Sunday, January 24, 2010

The Growing Corporate Control over our Democracy

It is hard to think of a Supreme Court decision in recent times that has caused so much outrage and downright fear that democracy in the US as we know it may well be dead.

A recent New York Times editorial,
The Court's Blow to Democracy began this way.

With a single, disastrous 5-to-4 ruling, the Supreme Court has thrust politics back to the robber-baron era of the 19th century. Disingenuously waving the flag of the First Amendment, the court’s conservative majority has paved the way for corporations to use their vast treasuries to overwhelm elections and intimidate elected officials into doing their bidding.
MSNBC’s Keith Olbermann in his Special Comment,
Freedom of speech has been destroyed said that this ruling may actually have more dire implications than the infamous Dred Scott Decision which held that persons of African descent cannot be, nor were ever intended to be, citizens under the U.S. Constitution.

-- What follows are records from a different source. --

(** A loop over statements throws exactly when one of them throws after the
    ones before it returned; the content is then what that one left. *)
Lemma for_each_thrown_iff {X} (body : X -> Act.Act Schema unit) (xs : list X) :
  forall (d : DB Schema) (e : Error) (d' : DB Schema),
    Act.for_each body xs d = (Thrown e, d') <->
    exists pre x post d1,
      xs = pre ++ x :: post /\
      Act.for_each body pre d = (Returned tt, d1) /\
      body x d1 = (Thrown e, d').
Proof.
  induction xs as [|x xs IH]; intros d e d'.
  - split; [discriminate|]. intros (pre & x & post & d1 & H & _).
    now destruct pre.
  - simpl. unfold Act.bind at 1. split.
    + intros H. destruct (body x d) as [[[]|e0] d0] eqn:Hx.
      * apply IH in H. destruct H as (pre & y & post & d1 & -> & Hpre & Hy).
        exists (x :: pre), y, post, d1. repeat split; [|exact Hy].
        simpl. unfold Act.bind. now rewrite Hx.
      * inversion H; subst. exists [], x, xs, d. auto.
    + intros (pre & y & post & d1 & Hsplit & Hpre & Hy).
      destruct pre as [|p pre]; simpl in Hsplit; inversion Hsplit; subst.
      * inversion Hpre; subst. now rewrite Hy.
      * simpl in Hpre. unfold Act.bind in Hpre.
        destruct (body p d) as [[[]|e0] d0]; [|discriminate].
        apply IH. exists pre, y, post, d1. auto.
Qed.

(** X18.  Migration 003 and the second migration of the two-migration
    registry guard none of their statements: either throws [e] exactly when
    one of its statements throws [e] after the statements before it
    returned, and the statements after that one are not run. *)
Theorem unguarded_bodies_stop_at_the_first_error
  (exec : Stmt -> Act.Act Schema unit)
  (exec' : TelegramVariant.Stmt -> Act.Act Schema unit)
  (d : DB Schema) (e : Error) (d' : DB Schema) :
  (migration_003_add_scheduler_settings exec d = (Thrown e, d') <->
   exists pre s post d1,
     [ CREATE_scheduler_settings; CREATE_scheduler_settings_trigger;
       INSERT_scheduler_settings ] = pre ++ s :: post /\
     exec_all exec pre d = (Returned tt, d1) /\
     exec s d1 = (Thrown e, d')) /\
  (TelegramVariant.migration_002_add_notification_tables_telegram exec' d =
     (Thrown e, d') <->
   exists pre s post d1,
     [ TelegramVariant.CREATE_notification_settings;
       TelegramVariant.CREATE_notification_channels;
       TelegramVariant.CREATE_notification_history;
       TelegramVariant.CREATE_notification_templates;
       TelegramVariant.CREATE_notification_indexes;
       TelegramVariant.INSERT_notification_settings;
       TelegramVariant.INSERT_notification_templates ] = pre ++ s :: post /\
     TelegramVariant.exec_all exec' pre d = (Returned tt, d1) /\
     exec' s d1 = (Thrown e, d')).
Proof.
  split; apply for_each_thrown_iff.
Qed.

President Obama who is not known for hyperbole, labeled the Supreme Court decision as "devastating" his
latest weekly address. And this from somebody who spent 12 years as a constitutional law professor.

But on the other side was the dependably conservative Editorial Board of the Wall Street Journal declaring the decision as
A Free Speech Landmark.

…yesterday the Supreme Court issued a landmark decision supporting free political speech by overturning some of Congress's more intrusive limits on election spending.

In a season of marauding government, the Constitution rides to the rescue one more time.
This brings up two important questions. Is a corporation entitled to all of the same constitutional protections as ordinary people? Many have asserted that a corporation is little more than a government created mechanism to limit the personal liability of those who run it and that this mechanism should not be treated in the same way as a real live person.

Furthermore, before the decision, all people, including those who run the corporations were able to participate in and fund elections on their own. Now with this latest ruling, those who run corporations can now also use the corporate profits as they choose to without limits in order to influence elections. Especially for the larger, more profitable corporations, this ‘double dip’ confers enormous financial power over elections to a very small group of CEOs and board members.

Even more important is the question, Will this increase in free speech for the corporations adversely affect the free speech of everybody else? It is worth noting that this decision does not affect the law prohibiting corporations from directly funding candidates’ campaigns. After all, this would presumably have a corrupting effect on the democratic process! But corporations now have the next best option which is to run ads of their own that directly support or oppose candidates. Especially with the enormous amounts of money available to some corporations to influence elections, why would this be any less corrupting?

The political right defends this as free speech, but even they know that the protection of free speech is not absolute. For example, one cannot yell “Fire!” in a crowded theatre because of the harm it could do to others. But because of this decision, the infusion of large amounts of corporate money in elections can do a great deal of harm to the free speech of others.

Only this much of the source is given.